I'm building a web application in Symfony 2 where I have a User entity class for holding registered users.
Every user should have at least a username and a password of course, hence, I use the @Assert\NotBlank validation rule for both fields in the entity. The username is static, however, being able to change the password is desirable.
Thus, I'm building a form where signed in users can change their password (among other things). This form utilizes the repeated field type in Symfony for password confirmation purposes.
Now, in most cases I guess users are not looking to change their password, but rather update other fields in their profile. Therefore, I would want it to be possible for them to leave the password field blank. However, that will interfere with the NotBlank validation rule.
Removing the NotBlank validation rule is of course an option. Although, hardly the solution I'm looking for since that incures the problem of users ending up with a blank password.
Finally, As I understand it the symfony Request object autofills the form data back into the User entity on form submission.

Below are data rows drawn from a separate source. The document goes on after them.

(** ** Tokens

    A task works for worker [i], whose entry stays; it knows a pool of [i], which
    stays; it has a connection. *)
Inductive account : Type :=
| InWorker (i : nat)
| InPool (i : nat) (name : bytes)
| Conn (s : sock).
#[export] Instance account_eq_dec : EqDecision account.
Proof. solve_decision. Defined.

(** The connections among [h] are among [l]. *)
Definition only (l : list sock) (h : list account) : Prop := forall s, Conn s ∈ h -> s ∈ l.
Definition forget (s : sock) (h : list account) : list account := filter (fun x => x <> Conn s) h.

Lemma only_nil : only [] [].
Proof. by intros s ?%elem_of_nil. Qed.
Lemma only_conn s l h : only l h -> only (s :: l) (Conn s :: h).
Proof. intros Hh s' [[= ->]|Hs]%elem_of_cons; [by left|right; by apply Hh]. Qed.
Lemma only_pool i name l h : only l h -> only l (InPool i name :: h).
Proof. intros Hh s [?|Hs]%elem_of_cons; [done|by apply Hh]. Qed.
Lemma only_forget s l h : only (s :: l) h -> only l (forget s h).
Proof.
  intros Hh s' [Hne Hs]%list_elem_of_filter. apply Hh in Hs as [->|Hs]%elem_of_cons; [by destruct Hne|done].
Qed.
Lemma forget_in s h x : x ∈ forget s h <-> x <> Conn s /\ x ∈ h.
Proof. unfold forget. by rewrite list_elem_of_filter. Qed.
#[local] Hint Resolve only_nil only_conn only_pool only_forget : core.

(** What a task that is not over may keep: a loop that is cut short is one. *)
Definition left {A} (l : list sock) (_ : trace) (h : list account) (r : result stop A) : Prop :=
  r <> Err StopRunning -> only l h.

Lemma opens_nothing_open s ev t : opens_nothing ev -> is_open s (ev :: t) = true -> is_open s t = true.
Proof.
  destruct ev as [| | | | | | | | | | | | | | |[] ?| | | | | | | |]; cbn; try done. by intros _ [_ ?]%andb_true_iff.
Qed.
Lemma opens_nothing_extends s t t' : extends opens_nothing t t' -> is_open s t' = true -> is_open s t = true.
Proof.
  intros (l & -> & Hl). induction Hl as [|ev l Hev _ IH]; [done|]. intros Ho. apply IH. by eapply opens_nothing_open.
Qed.
Lemma closed_open s s' t : is_open s (EvClose s' :: t) = true -> s <> s' /\ is_open s t = true.
Proof. cbn. intros [Hne Ho]%andb_true_iff. apply negb_true_iff, Z.eqb_neq in Hne. split; [congruence|done]. Qed.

Now, my question is: Is there any way to, upon empty password-field, make Symfony refill the User entity with the existing password from the database rather than a blank value? This would allow validation to follow through and won't cause any undesired changes to the password upon saving.

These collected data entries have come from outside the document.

Lemma inert_reply {S} client data : inert no_dial (reply (S := S) client data).
Proof. unfold reply. inert_steps; done. Qed.
Lemma inert_send_line {S} backend line : inert no_dial (send_line (S := S) backend line).
Proof. unfold send_line. inert_steps; done. Qed.
Lemma inert_read_reply {S} backend : inert no_dial (read_reply (S := S) backend).
Proof. unfold read_reply. inert_steps; done. Qed.
Lemma inert_the_backend : inert no_dial (the_backend (CD := CD) (CR := CR)).
Proof. unfold the_backend. inert_steps; done. Qed.

Definition session_inv s t : Prop := dial_inv (ss_routing s) t.

Lemma maintains_session_quiet {E A} (m : M (Session CD CR) E A) : inert no_dial m -> maintains session_inv m.
Proof.
  apply maintains_inert. intros s t ev Hi Hev.
  by eapply (dial_inv_events no_dial); [apply no_dial_safe|exact Hi|apply extends_cons].
Qed.
Lemma maintains_connection {E} f : maintains session_inv (modify (E := E) (on_connection (CD := CD) (CR := CR) f)).
Proof. intros s t Hi. apply wp_modify. exact Hi. Qed.

Ltac quiet :=
  first [apply maintains_connection
        |apply maintains_session_quiet;
         solve [apply inert_reply|apply inert_send_line|apply inert_read_reply|apply inert_the_backend
               |apply inert_ret|apply inert_fail|apply inert_lift|apply inert_get|apply inert_io; done]].

Lemma maintains_forward_command client line :
  maintains session_inv (forward_command (CD := CD) (CR := CR) client line).
Proof. unfold forward_command. repeat first [quiet|maintains_step]. Qed.

Lemma maintains_forward_data client line :
  maintains session_inv (forward_data (CD := CD) (CR := CR) client line).
Proof. unfold forward_data. repeat first [quiet|maintains_step]. Qed.

(** Connecting to a vetted endpoint. *)
Lemma vetted_host_safe out default_port ip :
  is_vetted out -> parse_ipaddr (fst (parse_endpoint out default_port)) = Some ip ->
  is_blocked_ip ip = false.
Proof. intros (ip' & port & Hv). by eapply vetted_dial. Qed.

Lemma inert_connect_to_backend {S} config endpoint :
  is_vetted endpoint -> inert safe_dial (connect_to_backend (S := S) config endpoint).
Proof.
  intros Hv. unfold connect_to_backend.
  destruct (parse_endpoint endpoint SMTP_DEFAULT_PORT) as [host port] eqn:Ep.
  apply inert_bind.
  { apply inert_io. intros r ip Hip. eapply (vetted_host_safe endpoint SMTP_DEFAULT_PORT); [done|].
    by rewrite Ep. }
  intros r. inert_steps; done.
Qed.

Lemma maintains_replace_backend {E} backend :
  maintains session_inv (replace_backend (CD := CD) (CR := CR) (E := E) backend).
Proof.
  intros s t Hi. unfold replace_backend. wp_step. wp_step. wp_step. wp_step. wp_step.
  - wp_step. eapply (dial_inv_events no_dial); [apply no_dial_safe|exact Hi|by apply extends_cons].
  - by apply wp_ret.
Qed.

Lemma maintains_handle_helo config client line :
  maintains session_inv (handle_helo (CD := CD) (CR := CR) config client line).
Proof.
  unfold handle_helo. destruct (parse_helo_domain line) as [domain|]; [|quiet].
  apply maintains_bind; [quiet|]. intros _ s t Hi. wp_step. wp_step. wp_step.
  eapply wp_mono; [by apply wp_route_dial|].
  intros [routed|e] r' t' [Hi' Hv]; [|done]. cbn [map_err].
  wp_step. eapply wp_inert; [by apply inert_connect_to_backend|].
  intros [backend|e] l Hl.
  2: { eapply (dial_inv_events safe_dial); [done|exact Hi'|by exists l]. }
  assert (Hi2 : session_inv (ss_set_routing r' s) (l ++ t')).
  { eapply (dial_inv_events safe_dial); [done|exact Hi'|by exists l]. }
  revert Hi2. generalize (ss_set_routing r' s) as s2, (l ++ t') as t2.
  change (maintains session_inv (replace_backend backend ;; forward_command client line)).
  apply maintains_bind; [apply maintains_replace_backend|].
  intros _. apply maintains_forward_command.
Qed.

Lemma maintains_handle_line config client line :
  maintains session_inv (handle_line (CD := CD) (CR := CR) config client line).
Proof.
  unfold handle_line, unavailable.
  repeat first [quiet|apply maintains_forward_data|apply maintains_handle_helo
               |apply maintains_forward_command|maintains_step].
Qed.

Lemma maintains_session_loop fuel config client :
  maintains session_inv (session_loop (CD := CD) (CR := CR) fuel config client).
Proof.
  induction fuel as [|fuel IH]; cbn [session_loop];
    (apply maintains_bind; [quiet|]; intros [[|b line]|e]; [quiet| |quiet]);
    (apply maintains_bind; [apply maintains_with_err, maintains_handle_line|]);
    intros []; first [quiet|apply IH].
Qed.

Lemma maintains_handle_client fuel config client :
  maintains session_inv (handle_client (CD := CD) (CR := CR) fuel config client).
Proof.
  unfold handle_client, end_session.
  apply maintains_bind; [intros s t Hi; by apply wp_modify|intros _].
  apply maintains_bind.
  { apply maintains_attempt, maintains_bind; [|intros _; apply maintains_session_loop].
    apply maintains_with_err, maintains_session_quiet, inert_reply. }
  intros [r|[|e]]; repeat first [quiet|maintains_step].
Qed.

(** What happens to the SMTP server: clients are accepted and served, its
    adapter is reconfigured or routes for other tasks (validation staying on). *)
Inductive smtp_server_step fuel config listener
  : Routing CD CR * trace -> Routing CD CR * trace -> Prop :=
| smstep_accept r t o r' t' :
    accept_once fuel config listener r t = (o, r', t') ->
    smtp_server_step fuel config listener (r, t) (r', t')
| smstep_routing r t r' t' :
    routing_step (r, t) (r', t') -> Forall safe_dial t' ->
    smtp_server_step fuel config listener (r, t) (r', t').

Lemma maintains_smtp_accept fuel config listener :
  maintains dial_inv (accept_once (CD := CD) (CR := CR) fuel config listener).
Proof.
  assert (Hq : forall E A (m : M (Routing CD CR) E A), inert no_dial m -> maintains dial_inv m).
  { intros E A m. apply maintains_inert. intros r t ev Hi Hev.
    by eapply (dial_inv_events no_dial); [apply no_dial_safe|exact Hi|apply extends_cons]. }
  unfold accept_once. apply maintains_bind; [apply Hq; by apply inert_io|].
  intros [client|e]; [|apply Hq; by apply inert_ret].
  apply maintains_bind; [apply Hq; by apply inert_io|intros _].
  apply maintains_bind; [|intros _; apply Hq; by apply inert_ret].
  intros r t Hi. wp_step. wp_step. eapply wp_mono; [by apply maintains_handle_client|done].
Qed.

Lemma dial_inv_server_step fuel config listener st st' :
  dial_inv st.1 st.2 -> smtp_server_step fuel config listener st st' -> dial_inv st'.1 st'.2.
Proof.
  intros Hi Hstep. destruct Hstep as [r t o r' t' Ha|r t r' t' Hr Hs]; cbn in *.
  - pose proof (maintains_smtp_accept fuel config listener r t Hi) as W.
    exact (wp_run _ _ _ _ _ _ _ W Ha).
  - split; [|done]. eapply routing_inv_step; [|exact Hr]. apply Hi.
Qed.
End Safety.

(** ** The SMTP state machine

    [smtp_spec c line up down c']: in the connection [c] the client's [line] is
    relayed as [up] to the (current) backend and answered by [down]. *)
Inductive smtp_spec : SmtpConnection -> bytes -> bytes -> bytes -> SmtpConnection -> Prop :=
| spec_body c b line :
    sc_state c = Data -> sc_backend c = Some b -> trim_ascii line <> DATA_TERMINATOR ->
    smtp_spec c line line [] c
| spec_end_of_body c b line response :
    sc_state c = Data -> sc_backend c = Some b -> trim_ascii line = DATA_TERMINATOR ->
    smtp_spec c line line response (set_state Command c)
| spec_unknown c line :
    sc_state c = Command -> command_token line ∉ helo_verbs -> command_token line ∉ forwarded_verbs ->
    smtp_spec c line [] ERROR_UNKNOWN_COMMAND c
| spec_no_domain c line :
    sc_state c = Command -> command_token line ∈ helo_verbs -> parse_helo_domain line = None ->
    smtp_spec c line [] ERROR_SYNTAX c
| spec_helo c line domain b response :
    sc_state c = Command -> command_token line ∈ helo_verbs -> parse_helo_domain line = Some domain ->
    response <> [] ->
    smtp_spec c line line response (mkSmtpConnection Command (Some domain) (Some b))
| spec_command c b line response :
    sc_state c = Command -> sc_backend c = Some b -> command_token line ∈ forwarded_verbs ->
    command_token line <> B "QUIT" -> response <> [] ->
    smtp_spec c line line response
      (if is_data_only_line line && starts_with response DATA_READY_CODE then set_state Data c else c).

(** The balance of a descriptor: how often it was opened by dialling less how
    often it was closed. *)
Fixpoint balance (s : sock) (t : trace) : Z :=
  match t with
  | [] => 0
  | EvConnect _ _ (Done (Ok s')) :: t' => balance s t' + (if s' =? s then 1 else 0)
  | EvClose s' :: t' => balance s t' - (if s' =? s then 1 else 0)
  | _ :: t' => balance s t'
  end.

Lemma balance_app s l t : balance s (l ++ t) = balance s t + balance s l.
Proof.
  induction l as [|ev l IH]; cbn; [lia|].
  destruct ev as [| | | |? ? [[s'|]|]| | | | | | | | | | | | | | | | | | |s']; rewrite ?IH; lia.
Qed.

(** Connections held by a session. *)
Definition held (s : sock) (c : SmtpConnection) : Z :=
  if bool_decide (sc_backend c = Some s) then 1 else 0.

(** Events of an exchange on open sockets. *)
Definition plain_io (ev : event) : Prop :=
  match ev with
  | EvConnect _ _ _ | EvClose _ | EvReadLine _ _ => False
  | _ => True
  end.
Lemma plain_io_silent l : Forall plain_io l -> lines_read l = [] /\ forall s, balance s l = 0.
Proof.
  induction 1 as [|ev l Hev _ [IH1 IH2]]; [done|]. by destruct ev.
Qed.

Section Relay.
Context `{Env} {CD CR : Type} `{TtlCacheLaws bytes IpAddr CD} `{TtlCacheLaws bytes CacheEntry CR}.
Implicit Types (s : Session CD CR) (t l : trace) (c : SmtpConnection).

(** The outcome of relaying to the backend [b]. *)
Definition relayed (client b : sock) (up down : bytes) (l : trace) : Prop :=
  b <> client -> sent b l = up /\ sent client l = down.

Lemma wp_reply {S} client data (Q : result io_error unit -> S -> trace -> Prop) (x : S) t :
  (forall l r, Forall plain_io l -> sent client l = data -> (forall b, b <> client -> sent b l = []) ->
     Q r x (l ++ t)) ->
  wp (reply client data) Q x t.
Proof.
  intros HQ. unfold reply.
  assert (Hs : forall r, sent client [EvWrite client data r] = data
               /\ forall b, b <> client -> sent b [EvWrite client data r] = []).
  { intros r. cbn. rewrite Z.eqb_refl. split; [done|]. intros b Hb.
    by rewrite (proj2 (Z.eqb_neq _ _)) by auto. }
  wp_step. wp_step. wp_step. wp_step. destruct (settle _).
  - wp_step. wp_step. apply wp_lift. apply (HQ [_; _]); [by forall_events|exact (proj1 (Hs (env_write t client data)))|exact (proj2 (Hs (env_write t client data)))].
  - apply (HQ [_]); [by forall_events|exact (proj1 (Hs (env_write t client data)))|exact (proj2 (Hs (env_write t client data)))].
Qed.

Lemma wp_send_line {S} b line (Q : result io_error unit -> S -> trace -> Prop) (x : S) t :
  (forall l r, Forall plain_io l -> sent b l = line -> (forall o, o <> b -> sent o l = []) ->
     Q r x (l ++ t)) ->
  wp (send_line b line) Q x t.
Proof.
  intros HQ. unfold send_line.
  assert (Hs : forall r, sent b [EvWrite b line r] = line
               /\ forall o, o <> b -> sent o [EvWrite b line r] = []).
  { intros r. cbn. rewrite Z.eqb_refl. split; [done|]. intros o Ho.
    by rewrite (proj2 (Z.eqb_neq _ _)) by auto. }
  wp_step. wp_step. wp_step. wp_step. destruct (timed _ _).
  - wp_step. wp_step. apply wp_lift. apply (HQ [_; _]); [by forall_events|exact (proj1 (Hs (env_write t b line)))|exact (proj2 (Hs (env_write t b line)))].
  - apply (HQ [_]); [by forall_events|exact (proj1 (Hs (env_write t b line)))|exact (proj2 (Hs (env_write t b line)))].
Qed.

This is the code for the password field in the entity
/**
* @var string
*
* @ORM\Column(name="password",type="string",length=255)
* @Assert\NotBlank()
* @Assert\Type(type="string")
* @Assert\Length(max="255")
* @Assert\NotEqualTo(value="password")
*/
private $password;
This is the code for generating the form
private function initForm($user) {
return $this->createFormBuilder($user)
->add('name', 'text')
->add('mail', 'email')
->add('password', 'repeated', [
'type' => 'password',
'invalid_message' => 'The password fields must match.',
'first_options' => ['label' => false],
'second_options' => ['label' => false] //set to false to hide label in view
])
->add('save', 'submit')->getForm();
}
This is the Action-code for the /profile/edit page:
/**
* @ParamConverter("user",class="MyBundle:User")
*/
public function editAction(User $user, Request $request) {
$form = $this->initForm($user);
$form->handleRequest($request);
if ($form->isValid()) {
//update to database and redirect user back to profile_view
$this->getDoctrine()->getManager()->flush();
return $this->redirect($this->generateUrl('profile_view'));
}
return $this->render('MyBundle:User:edit.html.twig',
array('form' => $form->createView()));
}
Thanks in advance for any help!
EDIT
I did try the "obvious" approach, i.e. temporarilly storing the original password in a variable and "putting" it back if it was blank after the form was submitted:
/**
* @ParamConverter("user",
class="MyBundle:User")
*/
public function editAction(User $user, Request $request) {
$password = $user->getPassword();
$form = $this->initForm($user)->getForm();
$form->handleRequest($request);
if ( $user->getPassword() == NULL ) {
$user->setPassword($password);
$form = $this->initForm($user)->getForm(); //this is the problem
}
if ( $form->isValid() ) {
//update to database and redirect user back to profile view
$this->getDoctrine()->getManager()->flush();
return $this->redirect($this->generateUrl('profile_view'));
}
return $this->render('MyBundle:User:edit.html.twig',
array('form' => $form->createView()));
}
However, this did not work for apparent reasons. When the form is reinitialised within the if statement, Symfony finds the form has never been submitted in the first place, i.e. no validation is performed. And adding the $form->handleRequest($request) leaves us back with the first problem where the password field might be blank.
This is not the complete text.